Hawksbill Station
- Cover of first edition (hardcover)
- Author: Robert Silverberg
- Cover artist: Pat Steir
- Language: English
- Genre: Science fiction
- Publisher: Doubleday
- Publication date: 1968
- Publication place: United States
- Media type: Print (hardback & paperback)
- Pages: 166
- OCLC: 42141711

= Hawksbill Station =

1968 novel by Robert Silverberg

Hawksbill Station is a science fiction novel by American writer Robert Silverberg. The novel is an expanded version of a short story first published in Galaxy Science Fiction in August 1967. The novel was published in 1968 and was released in the United Kingdom under the title The Anvil of Time.

==Synopsis==
Hawksbill Station was a penal colony in the Cambrian Period created by an authoritarian United States government, using time travel to exile rebels and political dissidents into the past. The colony houses only male exiles, who are sent there as a "humane" alternative to execution. The machine only works one way, leaving prisoners marooned in the past.
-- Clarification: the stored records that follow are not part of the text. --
(** A header is the header of its own length. *)
Lemma getUint32_inv b3 b2 b1 b0 : setUint32 (getUint32 b3 b2 b1 b0) = [b3; b2; b1; b0].
Proof.
  unfold setUint32, getUint32.
  assert (∀ b i, 8 ≤ i → N.testbit (Byte.to_N b) i = false) as Hhigh.
  { intros b i Hi. pose proof (byte_range b). destruct (decide (Byte.to_N b = 0)) as [->|Hz].
    - apply N.bits_0.
    - apply N.bits_above_log2. assert (N.log2 (Byte.to_N b) < 8) by (apply N.log2_lt_pow2; lia). lia. }
  assert (∀ b k s i, N.testbit (N.shiftl (Byte.to_N b) s) (i + k)
    = if bool_decide (i + k < s) then false
      else if bool_decide (s + 8 ≤ i + k) then false else N.testbit (Byte.to_N b) (i + k - s)) as Hs.
  { intros b k s i. case_bool_decide; [by rewrite N.shiftl_spec_low|].
    rewrite N.shiftl_spec_high' by lia. case_bool_decide; [apply Hhigh; lia|done]. }
  assert (∀ b k i, N.testbit (Byte.to_N b) (i + k)
    = if bool_decide (8 ≤ i + k) then false else N.testbit (Byte.to_N b) (i + k)) as H0.
  { intros b k i. case_bool_decide; [by apply Hhigh|done]. }
  assert (∀ k n b, (∀ i, i < 8 → N.testbit n (i + k) = N.testbit (Byte.to_N b) i) →
    to_byte (N.shiftr n k) = b) as Hbyte.
  { intros k n b Hb. apply to_byte_of. apply N.bits_inj. intros i.
    change 255 with (N.ones 8). rewrite N.land_spec, N.shiftr_spec'.
    destruct (decide (i < 8)).
    - rewrite N.ones_spec_low, andb_true_r by done. by apply Hb.
    - rewrite N.ones_spec_high, andb_false_r by lia. symmetry. apply Hhigh. lia. }
  assert (∀ n b, (∀ i, i < 8 → N.testbit n i = N.testbit (Byte.to_N b) i) → to_byte n = b) as Hlow.
  { intros n b Hb. rewrite <- (N.shiftr_0_r n). apply Hbyte. intros i. rewrite N.add_0_r. apply Hb. }
  repeat apply (f_equal2 (@cons byte)); try done;
    [apply Hbyte..|apply Hlow]; intros i Hi; rewrite !N.lor_spec.
  1-3: rewrite !Hs, H0; repeat case_bool_decide; try lia; rewrite ?orb_false_r; cbn [orb];
    f_equal; lia.
  rewrite !N.shiftl_spec_low by lia. done.
Qed.

Lemma getUint32_range b3 b2 b1 b0 : getUint32 b3 b2 b1 b0 < 2 ^ 32.
Proof.
  unfold getUint32. pose proof (byte_range b3). pose proof (byte_range b2).
  pose proof (byte_range b1). pose proof (byte_range b0).
  assert (∀ x y k, x < 2 ^ k → y < 2 ^ k → N.lor x y < 2 ^ k) as Hlor.
  { intros x y k Hx Hy. destruct (decide (N.lor x y = 0)) as [->|Hz]; [lia|].
    apply N.log2_lt_pow2; [lia|]. rewrite N.log2_lor.
    destruct (decide (x = 0)) as [->|]; destruct (decide (y = 0)) as [->|]; [done|..];
      apply N.max_lub_lt; try (apply N.log2_lt_pow2; lia); change (N.log2 0) with 0;
      assert (k ≠ 0) by (intros ->; cbn in *; lia); lia. }
  repeat apply Hlor; rewrite ?N.shiftl_mul_pow2; change (2 ^ 32) with 4294967296;
    change (2 ^ 24) with 16777216; change (2 ^ 16) with 65536; change (2 ^ 8) with 256; lia.
Qed.

Lemma next_complete_iff buffer r rest :
  next_record buffer = Complete r rest ↔ ∃ e, encodes r e ∧ buffer = e ++ rest.
Proof.
  split; [|intros (e & He & ->); destruct r; by apply next_encoded].
  destruct buffer as [|k [|b3 [|b2 [|b1 [|b0 body]]]]]; try (intros Hc; discriminate Hc).
  cbn [next_record].
  destruct (kind_of k) as [kd|] eqn:Hk; [|done]. apply kind_of_Some in Hk as ->. cbv zeta.
  case_bool_decide as Hb; [done|]. case_bool_decide as Hn; [done|]. intros [= <- <-].
  set (n := getUint32 b3 b2 b1 b0) in *.
  assert (byteLength (take (N.to_nat n) body) = n) as Hlen
    by (unfold byteLength in *; rewrite length_take; lia).
  exists (kind_code kd :: setUint32 n ++ take (N.to_nat n) body). split.
  - unfold encodes, encodeLiveRecord. cbn [kind bytes]. rewrite Hlen.
    by rewrite bool_decide_false by done.
  - unfold n. rewrite getUint32_inv. cbn [app]. by rewrite take_drop.
Qed.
The prison is set in a barren coastal area. The novel focuses on the relationships between the main character, the de facto leader of the colony, and his nemesis in the government, Jacob “Jack” Bernstein, both of whom were leading dissidents. It also explores the petty ideological differences among the prisoners and the confused circumstances leading to the establishment of the authoritarian government.

The prisoners, all middle-aged or elderly, are surprised by the arrival of a much younger prisoner. The newcomer, supposedly an economist, is questioned about economic theory and political ideology. His answers reveal his essential ignorance of both. This ignorance, combined with his youth, cause the prisoners to wonder if he is, in fact, a political prisoner or a common criminal, exiled for a heinous crime.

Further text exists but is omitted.